Tout un imaginaire péjoratif est cependant accolé à la non-violence, assimilant celle-ci à une forme d’apathie ou de démission à l’égard des injustices sociales et des régimes oppressifs. C’est, pensons-nous, assez mal connaître la puissance subversive et révolutionnaire de la résistance non-violente et de la désobéissance civile. Diverses figures historiques de ce courant — pensons ici à Martin Luther King, à Oscar Romero au Salvador ou encore à Berta Cáceres, au Honduras — ont payé de leur vie leur engagement en faveur de la liberté, de la solidarité et de la justice sociale.

Choix politique courageux et audacieux, la résistance non-violente est en mesure de court-circuiter la spirale de la haine, de l’injustice et de l’oppression. Et aussi de transformer durablement — et en profondeur — les structures sociales injustes, oppressives ou discriminatoires. Particulièrement lorsque les luttes sociales parviennent à mobiliser un grand nombre de citoyens, rendant ainsi plus difficiles les politiques répressives des pouvoirs publics et forçant ceux-ci à reculer : pensons ici au Printemps érable, ou encore à la lutte contre l’exploitation du gaz de schiste.

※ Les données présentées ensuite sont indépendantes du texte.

(* ===== verification/GoJsonDecode.v ===== *)
(** * encoding/json: decoding a value

    [json.Decoder.Decode] reads the first value of its input.  The grammar of
    its scanner is [parse_value], with the contexts of the syntax errors;
    strings are unquoted as [unquoteBytes] does, with the replacement character
    for invalid UTF-8 and for unpaired surrogates.  The scanner's limit on
    nesting (10000) is beyond the inputs in use, which have at most 4096
    bytes. *)

From S2P Require Import Prelude GoStrconv GoUtf8 GoNet GoJson.
Local Open Scope Z_scope.

(** ** Results *)

Inductive json :=
  | JNull
  | JBool (b : bool)
  | JNumber (text : string)
  | JString (s : string)
  | JArray (l : list json)
  | JObject (l : list (string * json)).

(** A value and the rest of the input; an invalid byte and where it was found;
    the end of the input; the end of the fuel. *)
Inductive parsed (A : Type) :=
  | Done (a : A) (rest : string)
  | Invalid (c : ascii) (context : string)
  | NoMore
  | NoFuel.
Arguments Done {A} a rest.
Arguments Invalid {A} c context.
Arguments NoMore {A}.
Arguments NoFuel {A}.

Definition pbind {A B} (p : parsed A) (f : A → string → parsed B) : parsed B :=
  match p with Done a rest => f a rest | Invalid c m => Invalid c m | NoMore => NoMore | NoFuel => NoFuel end.

Definition pmap {A B} (f : A → B) (p : parsed A) : parsed B := pbind p (λ a rest, Done (f a) rest).

(** ** Strings *)

Definition is_hex (c : ascii) : bool :=
  let b := byte_val c in
  is_digit c || (97 <=? b) && (b <=? 102) || (65 <=? b) && (b <=? 70).

(** Inside a string, after a backslash, or inside a [\u] escape with that many
    digits to come. *)
Inductive in_string := InString | InEsc | InHex (todo : nat).
(* ===== verification/Mgmt.v ===== *)
(** * internal/mgmt: the HTTP management server

    The handlers behind basic authentication.  A request carries what net/http
    gives to a handler: the method, the cleaned path, the query parameter, the
    result of [BasicAuth], the body, and whether the response writer can
    flush.  A response is a
    status and a body; a JSON body is the value that is encoded.  The calls of
    [gossip.Join] are part of the result. *)

From S2P Require Import Prelude GoStrconv GoSort GoUtf8 GoNet GoCrypto GoJson GoJsonDecode BTree Store HashRing HashRingProps.
From S2P Require Import RingInterface EventRing Gossip Instances GossipProps.
Local Open Scope Z_scope.

(** ** Data *)

Record memberInfo := mkMember {
  m_name : string;
  m_redis_addr : string;
  m_gossip_addr : string;
  m_status : string;
}.

Record joinRequest := mkJoinRequest { Address : string }.

Record infoResponse := mkInfo {
  info_node_id : string;
  info_key_count : Z;
  info_members : list memberInfo;
}.

Record hashringAPIEntry := mkAPIEntry {
  api_Hash : string;
  api_HashU64 : Z;
  api_NodeID : string;
  api_Address : string;
}.

Record ringResponse := mkRingResponse {
  rr_LocalNode : string;
  rr_NodeCount : Z;
  rr_TotalVNodes : Z;
  rr_Entries : list hashringAPIEntry;
}.

Inductive Body :=
  | Text (s : string)
  | Dashboard
  | Info (i : infoResponse)
  | Events (es : list ClusterEvent)
  | RingInfo (r : ringResponse)
  | Stream.

Record Response := mkResponse { status : Z; body : Body }.

Inductive Method := GET | POST | OtherMethod (m : string).

Record Request := mkRequest {
  method : Method;
  path : string;
  query_n : string;
  basic_auth : option string;
  req_body : string;
  flusher : bool;
}.

#[export] Instance Method_eq_dec : EqDecision Method.
Proof. solve_decision. Defined.

(** The responses of [http.Error]. *)
Definition http_error (msg : string) (code : Z) : Response := mkResponse code (Text (msg +:+ String "010" "")).

(** ** The hash as text *)

(** The last [n] hexadecimal digits, padded with zeros: [%016x] for [n] = 16. *)
Fixpoint hex (n : nat) (v : Z) : string :=
  match n with
  | O => ""
  | S n' => String (hex_digit ((v / 16 ^ Z.of_nat n') mod 16)) (hex n' v)
  end.

Definition toAPIRingEntries (es : list RingEntryInfo) : list hashringAPIEntry :=
  (λ e, mkAPIEntry (hex 16 (info_Hash e)) (info_Hash e) (info_NodeID e) (info_Address e)) <$> es.

(** ** The handlers *)

Section mgmt.
Context `{!BTreeOps item, !Hashring}.

(** [srv] tells whether the [http.Server] has been created. *)
Record Mgmt := mkMgmt {
  mgmt_addr : string;
  mgmt_gossip : Handler;
  srv : bool;
  mgmt_ln : option string;
  token : string;
}.

Definition New (addr : string) (g : Handler) : Mgmt := mkMgmt addr g false None "".
Definition SetAuthToken (s : Mgmt) (t : string) : Mgmt :=
  mkMgmt (mgmt_addr s) (mgmt_gossip s) (srv s) (mgmt_ln s) t.

(** [ListenAndServe]: the [http.Server] exists even when [listen] fails. *)
Definition ListenAndServe (s : Mgmt) (listen : string → string + string) : Mgmt * option string :=
  match listen (mgmt_addr s) with
  | inl err => (mkMgmt (mgmt_addr s) (mgmt_gossip s) true (mgmt_ln s) (token s),
                Some ("mgmt: listen " +:+ mgmt_addr s +:+ ": " +:+ err))
  | inr a => (mkMgmt (mgmt_addr s) (mgmt_gossip s) true (Some a) (token s), None)
  end.

(** [Shutdown]; [stop] is what [http.Server.Shutdown] returns. *)
Definition Shutdown (s : Mgmt) (stop : option string) : option string := if srv s then stop else None.

Definition Addr (s : Mgmt) : string := match mgmt_ln s with Some a => a | None => mgmt_addr s end.

(** The answers of the transport during a request. *)
Record Answers := mkAnswers { ans_members : list MemberInfo; ans_join : string → option string }.

Definition not_allowed : Response := http_error "method not allowed" 405.

Definition handleReady (s : Mgmt) (a : Answers) (r : Request) : Response :=
  if negb (bool_decide (method r = GET)) then not_allowed
  else if existsb (λ m, String.eqb (mi_Name m) (NodeID_ (mgmt_gossip s)) && String.eqb (mi_Status m) "alive")
            (ans_members a)
  then mkResponse 200 (Text "") else http_error "not ready" 503.

Definition handleDashboard (r : Request) : Response :=
  if negb (String.eqb (path r) "/") then http_error "404 page not found" 404 else mkResponse 200 Dashboard.

(** Decoding an object into a [joinRequest]: names are compared without regard
    to case, other members are skipped, null changes nothing, and the first
    value of a wrong type is the error. *)
Definition decode_member (acc : joinRequest * option string) (kv : string * json) : joinRequest * option string :=
  if negb (String.eqb (foldName kv.1) "ADDRESS") then acc
  else match kv.2 with
       | JString a => (mkJoinRequest a, acc.2)
       | JNull => acc
       | v => (acc.1, Some (default ("json: cannot unmarshal " +:+ value_kind v +:+
                " into Go struct field joinRequest.address of type string") acc.2))
       end.

Definition decode_joinRequest (v : json) : string + joinRequest :=
  match v with
  | JNull => inr (mkJoinRequest "")
  | JObject l =>
      match fold_left decode_member l (mkJoinRequest "", None) with
      | (req, None) => inr req
      | (_, Some err) => inl err
      end
  | v => inl ("json: cannot unmarshal " +:+ value_kind v +:+ " into Go value of type mgmt.joinRequest")
  end.

(** [Decode(&req)] on at most 4096 bytes of the body. *)
Definition Decode (text : string) : string + joinRequest :=
  match readValue 4096 text with inl err => inl err | inr v => decode_joinRequest v end.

Au cours des dernières décennies, la capacité de mobilisation sociale a cependant été mise en péril par une succession de lois, règlements et mesures d’exception ayant pour effet de criminaliser l’action collective et de porter atteinte aux libertés fondamentales des citoyens. Pensons ici au resserrement des contrôles policiers, aux arrestations de masse et au profilage des militants, de même qu’à l’instrumentalisation politique et médiatique de la moindre échauffourée et du moindre acte de vandalisme, afin de condamner sans nuance des mobilisations tout à fait légitimes.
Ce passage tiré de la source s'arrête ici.